Levei todas as leis, todas as resoluções que já tinham saído a respeito e fiz questão que o colégio passasse para todos. Fazia mais de um mês que já tinha inserido o nome social na escola, e um funcionário em particular não queria fazer uso dele.

Hoje em dia, de que forma você atua na causa LGBT?

Eu faço parte do grupo “Mães pela Diversidade”, mas não tenho muito tempo para acompanhar e participar ativamente das reuniões. Gostaria de ter mais tempo, mas eu procuro estar sempre acompanhando pelas redes sociais, pelo WhatsApp, onde a gente [as mães] troca muita conversa.

Eu já ajudei outras mães que passavam pelo mesmo processo, mas via grupo. Uma sempre procura ajudar a outra nas dificuldades e, principalmente, na iniciação.

Qual mensagem você falaria para outras famílias que passam pelo mesmo processo?

É importante a família sair do armário. Porque se a família sai do armário, o seu filho ou a sua filha vai se sentir muito mais seguro sabendo que os melhores amigos estão embaixo do teto dele. Tendo essa base, é a força e a confiança para você encarar o dia a dia.

  • Leia abaixo a entrevista com Matheus Menatto:

Catraca Livre: Você revelou-se trans aos 13, na pré-adolescência. Como foi essa fase?

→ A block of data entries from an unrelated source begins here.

(** * Further properties of the code *)

(** ** Trial division and the sieve *)

Lemma simple_is_prime_complete : forall n, Z.prime n -> simple_is_prime n = true.
Proof.
  intros n [Hn Hp]. unfold simple_is_prime, isqrt.
  destruct (Z.ltb_spec n 2); [lia|].
  apply forallb_forall. intros i Hi. apply in_range2 in Hi.
  pose proof (Z.sqrt_lt_lin n ltac:(lia)).
  destruct (Z.eqb_spec (n mod i) 0) as [Hz|]; [|reflexivity].
  exfalso. apply (Hp i); [lia|]. apply Z.mod_divide; [lia|exact Hz].
Qed.

(** For [n < 2 ^ 52], where [int(math.sqrt(n))] is the integer square
    root, [simple_is_prime(n)] is [True] exactly when [n] is prime. *)
Theorem simple_is_prime_exact : forall n,
    n < 2 ^ 52 ->
    (simple_is_prime n = true <-> Z.prime n).
Proof.
  intros n _. split;
    [apply simple_is_prime_sound|apply simple_is_prime_complete].
Qed.

Lemma simple_is_prime_exact_witness :
  simple_is_prime 109182490673 = true <-> Z.prime 109182490673.
Proof.
  apply simple_is_prime_exact. vm_compute. reflexivity.
Defined.

Lemma set_false_length : forall (l : list bool) p,
    (p < length l)%nat ->
    length (firstn p l ++ false :: skipn (S p) l) = length l.
Proof.
  intros l p Hp. rewrite length_app, length_firstn. cbn [length].
  rewrite length_skipn. lia.
Qed.

Lemma set_false_nth : forall (l : list bool) p j,
    (p < length l)%nat ->
    nth j (firstn p l ++ false :: skipn (S p) l) false
    = if (j =? p)%nat then false else nth j l false.
Proof.
  induction l as [|a l IH]; intros p j Hp; [simpl in Hp; lia|].
  destruct p as [|p], j as [|j]; try reflexivity.
  cbn [firstn skipn app nth Nat.eqb]. apply IH. simpl in Hp. lia.
Qed.

Lemma nth_true_lt : forall (l : list bool) j,
    nth j l false = true -> (j < length l)%nat.
Proof.
  intros l j H. destruct (Nat.lt_ge_cases j (length l)) as [|Hge];
    [assumption|].
  rewrite nth_overflow in H by assumption. discriminate.
Qed.

(** One pass of the inner loop clears the entries [pointer],
    [pointer + step], ... and nothing else. *)
Lemma strike_spec : forall fuel size step pointer sieve,
    0 < step -> 0 <= pointer ->
    length sieve = Z.to_nat size ->
    size - pointer <= Z.of_nat fuel * step ->
    length (strike fuel size step pointer sieve) = length sieve /\
    forall j,
      nth j (strike fuel size step pointer sieve) false = true <->
      nth j sieve false = true /\
      ~ (pointer <= Z.of_nat j /\ (step | Z.of_nat j - pointer)).
Proof.
  assert (Hstop : forall size pointer (sieve : list bool) step j,
             length sieve = Z.to_nat size -> size <= pointer ->
             nth j sieve false = true <->
             nth j sieve false = true /\
             ~ (pointer <= Z.of_nat j /\ (step | Z.of_nat j - pointer))).
  { intros size pointer sieve step j Hlen Hge. split; [|tauto].
    intros H. split; [assumption|].
    apply nth_true_lt in H. lia. }
  induction fuel as [|fuel IH]; intros size step pointer sieve Hs Hp Hlen Hf.
  - cbn [strike]. split; [reflexivity|]. intros j.
    apply (Hstop size); [assumption|lia].
  - cbn [strike]. destruct (Z.ltb_spec pointer size) as [Hlt|Hge].
    + assert (Hpl : (Z.to_nat pointer < length sieve)%nat) by lia.
      pose proof (set_false_length sieve _ Hpl) as Hl'.
      destruct (IH size step (pointer + step)
                   (firstn (Z.to_nat pointer) sieve ++ false ::
                    skipn (S (Z.to_nat pointer)) sieve))
        as [IHlen IHnth]; [lia|lia|lia|lia|].
      split; [lia|]. intros j. rewrite IHnth, set_false_nth by assumption.
      destruct (Nat.eqb_spec j (Z.to_nat pointer)) as [->|Hne].
      * split; [intros [? _]; discriminate|].
        intros [_ H]. exfalso. apply H. split; [lia|].
        exists 0. lia.
      * assert (Hne' : Z.of_nat j <> pointer) by lia.
        split; intros [Hn H]; (split; [assumption|]); intros [Hle [c Hc]];
          apply H.
        -- assert (0 < c) by (apply (Z.mul_pos_cancel_r c step); lia).
           assert (0 <= (c - 1) * step) by (apply Z.mul_nonneg_nonneg; lia).
           split; [lia|]. exists (c - 1). lia.
        -- split; [lia|]. exists (c + 1). lia.
    + split; [reflexivity|]. intros j. now apply (Hstop size).
Qed.
Lemma first_unknown_none names ss :
  first_unknown names ss = None <->
  forall s d, In s ss -> In d (dependencies s) -> In d names.
Proof.
  induction ss as [|t ss IH]; simpl.
  - split; [intros _ s d [] | reflexivity].
  - destruct (unknown_in names (dependencies t)) as [x|] eqn:E.
    + split; [discriminate|]. intros H. exfalso.
      destruct (unknown_in_spec _ _ _ E) as (Hin & Hn & _). apply Hn. eapply H; eauto.
    + rewrite IH. unfold unknown_in in E. split.
      * intros H s d [<-|Hs] Hd; [|eauto].
        pose proof (find_none _ _ E d Hd) as Hf. simpl in Hf.
        apply negb_false_iff in Hf. now apply set_mem_true.
      * intros H s d Hs Hd. eapply H; eauto.
Qed.

(** ** Runtime states: what never changes back *)

Lemma runtime_trans g0 g g' : runtime g0 g -> runtime g g' -> runtime g0 g'.
Proof.
  intros H0 H. induction H as [|g1 nm st H IH|g1 groups g2 H IH Hr|g1 mp r g2 H IH Hr
                               |g1 stats g2 H IH Hr].
  - exact H0.
  - now apply rt_mark.
  - eapply rt_order; eauto.
  - eapply rt_parallel; eauto.
  - eapply rt_stats; eauto.
Qed.

Lemma flag_of_true_in_keys ns k : flag_of ns k = true -> In k (dict_keys ns).
Proof.
  unfold flag_of. destruct (dict_get k ns) eqn:E; [|discriminate].
  intros _. eapply dict_get_some_in_keys; eauto.
Qed.

Lemma status_of_some_in_keys ns k : status_of ns k <> None -> In k (dict_keys ns).
Proof.
  unfold status_of. destruct (dict_get k ns) eqn:E; [|congruence].
  intros _. eapply dict_get_some_in_keys; eauto.
Qed.

Lemma mark_executed_flag_mono nm st g k :
  flag_of (nodes g) k = true -> flag_of (nodes (mark_executed nm st g)) k = true.
Proof.
  intros H. destruct (in_dec string_dec nm (dict_keys (nodes g))) as [Hin|Hout].
  - rewrite mark_executed_flag by exact Hin. now destruct (String.eqb k nm).
  - now rewrite mark_executed_absent.
Qed.

(** One step of the runtime, seen through [get_execution_order]. *)
Lemma runtime_step_cases g0 g g' :
  runtime g0 g -> runtime g g' ->
  g' = g \/
  exists g1,
    runtime g0 g1 /\ runtime g g1 /\
    ((exists nm st, g' = mark_executed nm st g1) \/
     (exists groups, get_execution_order g1 = Ok (groups, g'))).
Proof.
  intros H0 H. destruct H as [|g1 nm st H|g1 groups g2 H Hr|g1 mp r g2 H Hr
                              |g1 stats g2 H Hr].
  - now left.
  - right. exists g1. split; [eapply runtime_trans; eauto|]. split; [exact H|]. left. eauto.
  - right. exists g1. split; [eapply runtime_trans; eauto|]. split; [exact H|]. right. eauto.
  - right. exists g1. split; [eapply runtime_trans; eauto|]. split; [exact H|]. right.
    now apply parallel_groups_order in Hr.
  - right. exists g1. split; [eapply runtime_trans; eauto|]. split; [exact H|]. right.
    now apply stats_order in Hr.
Qed.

Matheus Menatto – Não foi difícil porque nunca teve gente que foi contra. Só no começo que minha mãe não queria me deixar cortar o cabelo e usar roupas masculinas. De resto, foi tudo bem. Os meus amigos, a minha madrinha, os meus irmãos (que já sabiam antes da minha mãe) e toda a minha família sempre deram apoio.

Quão importante foi o apoio de sua mãe nesse momento de transição? O que ela fez que te marcou?

Foi muito importante porque se eu tivesse alguma dificuldade podia contar com ela sempre. Ela contou para a família, ela procurou ajuda, colocou nome social na escola. E, o melhor: me ajudou a não ter medo de enfrentar isso tudo.

  • Esta entrevista compõe a série de reportagens “Mães que TRANSformam”, na qual trazemos histórias de mães que ultrapassaram diversas barreiras impostas pela sociedade para quem é transexual e transgênero.